Tampa Bay, FL (PRWEB) February 23, 2015
While popular belief portrays erectile dysfunction (ED) as a problem limited exclusively to the older generation, the latest research on the subject debunks this myth. In fact, an article published less than three weeks ago reported that “ED affects about 10 percent of men in each decade of life” – with 40 percent of men in their 40’s reporting erection problems. (1)
Despite the apparent prevalence of erection issues, ED rates in younger men have seldom been reviewed. An earlier pioneering study, published in The Journal of Sexual Medicine, proved that men of any age can suffer the often devastating effects of ED. Researchers tested both sociodemographic and clinical differences between ED patients over 40 and those 40 and younger and linked ED to harmful lifestyle habits, finding that those under 40 smoked cigarettes and used illicit drugs more frequently. (2)
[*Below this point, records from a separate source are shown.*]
(* ===== verification/HashTable.v ===== *)
(** src/list.h and src/list.c: the hash table that finds client instances and
    routes, its iterator with deferred deletion, and Bob Jenkins' hash function.

    The elements of a bucket are a singly linked list.  A node is a [positive] (its
    address) in the store [nodes] of the table: hash_lookup relinks nodes, and the
    iterator points at nodes it will free later, so the links are modelled as they
    are.  Keys are marked for deletion by the NULL key, here [None].  Buckets are
    locked and unlocked inside each operation; the model runs one operation at a
    time. *)

From S2P Require Import Prelude Integer.

(** ** hash_func *)

(** Three lines of the macro, with their shifts. *)
Definition mix_lines (i j k : Z) (abc : Z * Z * Z) : Z * Z * Z :=
  let '(a, b, c) := abc in
  let a := Z.lxor (u32 (u32 (a - b) - c)) (Z.shiftr c i) in
  let b := Z.lxor (u32 (u32 (b - c) - a)) (u32 (Z.shiftl a j)) in
  let c := Z.lxor (u32 (u32 (c - a) - b)) (Z.shiftr b k) in
  (a, b, c).
Definition mix (abc : Z * Z * Z) : Z * Z * Z :=
  mix_lines 3 10 15 (mix_lines 12 16 5 (mix_lines 13 8 13 abc)).

(** Four bytes, least significant first; bytes past the end of the key count 0. *)
Definition le32 (k : list byte) (i : nat) : Z :=
  u32 (nth i k 0 + Z.shiftl (nth (i + 1) k 0) 8 + Z.shiftl (nth (i + 2) k 0) 16
       + Z.shiftl (nth (i + 3) k 0) 24).

(** while (len >= 12): every round takes 12 bytes of the key. *)
Fixpoint hash_blocks (fuel : nat) (k : list byte) (abc : Z * Z * Z) : list byte * (Z * Z * Z) :=
  match fuel with
  | O => (k, abc)
  | S f =>
      if Zlen k >=? 12 then
        let '(a, b, c) := abc in
        hash_blocks f (drop 12 k) (mix (u32 (a + le32 k 0), u32 (b + le32 k 4), u32 (c + le32 k 8)))
      else (k, abc)
  end.

(** The switch falls through, so the last bytes fill a, b and the upper three bytes
    of c, whose lowest byte has the length. *)
Definition hash_func (k : list byte) (initval : Z) : Z :=
  let '(r, (a, b, c)) := hash_blocks (length k) k (2654435769, 2654435769, initval) in
  let c := u32 (c + Zlen k) in
  let c := u32 (c + Z.shiftl (le32 r 8) 8) in
  let b := u32 (b + le32 r 4) in
  let a := u32 (a + le32 r 0) in
  snd (mix (a, b, c)).

Section Hash.
Context {K V : Type} `{EqDecision V}.
Context (hash_function : K -> Z -> Z) (compare_function : K -> K -> bool).

(** ** Data *)

Record hash_element := HashElement {
  he_value : V;
  he_key : option K;
  he_hash_value : Z;
  he_next : option positive
}.

Record hash := Hash {
  n_buckets : Z;
  n_elements : Z;
  hmask : Z;
  iv : Z;
  buckets : list (option positive);
  nodes : gmap positive hash_element
}.

Definition with_next (e : hash_element) (o : option positive) : hash_element :=
  HashElement (he_value e) (he_key e) (he_hash_value e) o.
Definition with_key (e : hash_element) (k : option K) : hash_element :=
  HashElement (he_value e) k (he_hash_value e) (he_next e).
Definition with_value (e : hash_element) (v : V) : hash_element :=
  HashElement v (he_key e) (he_hash_value e) (he_next e).
Definition with_nodes (h : hash) (n : Z) (b : list (option positive))
  (st : gmap positive hash_element) : hash := Hash (n_buckets h) n (hmask h) (iv h) b st.

(** Reading and writing through a pointer to an element. *)
Definition hget (h : hash) (p : positive) : result hash_element := from_opt (nodes h !! p).
Definition hset (h : hash) (p : positive) (e : hash_element) : hash :=
  with_nodes h (n_elements h) (buckets h) (<[p := e]> (nodes h)).

(** ** Operations *)

(** [rnd] is get_random (). *)
Definition hash_init (rnd : Z) (n_buckets_ : Z) : result hash :=
  _ ← assert_ (n_buckets_ >? 0);
  n ← adjust_power_of_2 n_buckets_;
  let n := i32 n in
  Ok (Hash n 0 (i32 (n - 1)) (u32 rnd) (replicate (Z.to_nat n) None) ∅).

Definition hash_value (h : hash) (key : K) : Z := hash_function key (iv h).
Definition hash_n_elements (h : hash) : Z := n_elements h.
Definition hash_n_buckets (h : hash) : Z := n_buckets h.
(** A bucket is its index; the mask is converted to unsigned. *)
Definition hash_bucket (h : hash) (hv : Z) : Z := Z.land hv (u32 (hmask h)).

(** The walk of hash_lookup_fast and hash_remove_fast: the matching element and the
    one before it.  A walk has at most as many steps as there are elements. *)
Fixpoint find_element (fuel : nat) (h : hash) (key : K) (hv : Z) (prev he : option positive)
  : result (option (option positive * positive * hash_element)) :=
  match fuel with
  | O => Fault
  | S f =>
      match he with
      | None => Ok None
      | Some p =>
          e ← hget h p;
          hit ← (if hv =? he_hash_value e then
                   k ← from_opt (he_key e); Ok (compare_function key k)
                 else Ok false);
          if (hit : bool) then Ok (Some (prev, p, e)) else find_element f h key hv (Some p) (he_next e)
      end
  end.
Definition walk_fuel (h : hash) : nat := S (size (nodes h)).

Definition hash_lookup_fast (h : hash) (bucket : Z) (key : K) (hv : Z)
  : result (option positive * hash) :=
  he ← aget (buckets h) bucket;
  r ← find_element (walk_fuel h) h key hv None he;
  match r with
  | None => Ok (None, h)
  | Some (None, p, e) => Ok (Some p, h)
  | Some (Some prev, p, e) =>
      (* move to head of list *)
      pe ← hget h prev;
      let h := hset h prev (with_next pe (he_next e)) in
      head ← aget (buckets h) bucket;
      e ← hget h p;
      let h := hset h p (with_next e head) in
      b ← aset (buckets h) bucket (Some p);
      Ok (Some p, with_nodes h (n_elements h) b (nodes h))
  end.

Definition hash_remove_fast (h : hash) (bucket : Z) (key : K) (hv : Z) : result (bool * hash) :=
  he ← aget (buckets h) bucket;
  r ← find_element (walk_fuel h) h key hv None he;
  match r with
  | None => Ok (false, h)
  | Some (prev, p, e) =>
      h ← (match prev with
           | Some q => qe ← hget h q; Ok (hset h q (with_next qe (he_next e)))
           | None => b ← aset (buckets h) bucket (he_next e);
                     Ok (with_nodes h (n_elements h) b (nodes h))
           end);
      Ok (true, with_nodes h (i32 (n_elements h - 1)) (buckets h) (delete p (nodes h)))
  end.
“Undoubtedly, a man’s overall health has a direct effect on sexual performance,” said Robert Drapkin, MD, board-certified physician in Internal Medicine, Medical Oncology and Palliative Care.
Dr. Drapkin explained that understanding erectile dysfunction begins with knowing how the central and peripheral nervous systems, anatomy, emotions, hormones and blood flow all work together to create an erection. Sexual stimulation causes the release of chemicals that make the smooth muscles of the penis to relax and increase blood flow, which causes an erection. Once the chemicals are no longer released, the erection dissipates. “Any pathology along this process can cause problems relating to sexual health,” he said. “There are both emotional and physiological causes, but sexual performance problems are often a symptom of an unhealthy lifestyle.”
While commonly-prescribed pharmaceuticals such as Viagra are a popular approach to treating ED, Dr. Drapkin stresses that drugs are not the sole solution as erectile dysfunction “is very much the result of dietary patterns, and can be an early warning signal of more serious health risks such as heart attack or stroke, which are also diet- and lifestyle-related.” (3) Dr. Drapkin attests that along with many healthcare providers, the general public is unaware of the components of a healthy lifestyle, as demonstrated by the current diabetes epidemic and overuse of many prescription medicines in the U.S. His view is supported by the Centers for Disease Control and Prevention’s estimate that 69% of adults over the age of 20 are overweight or obese. (4)
To reduce the risk of developing erectile dysfunction, Dr. Drapkin recommends adopting a healthy lifestyle – including a vigorous exercise program – rather than solely relying on prescription medications such as Viagra which may help in treating erectile dysfunction along the way, but fail to address the need for the individual to improve their health.
“It’s important to address the causes of the issue, rather than accepting ironic marketing messages that state a medical approach is an acceptable alternative to a healthy lifestyle,” Dr. Drapkin added.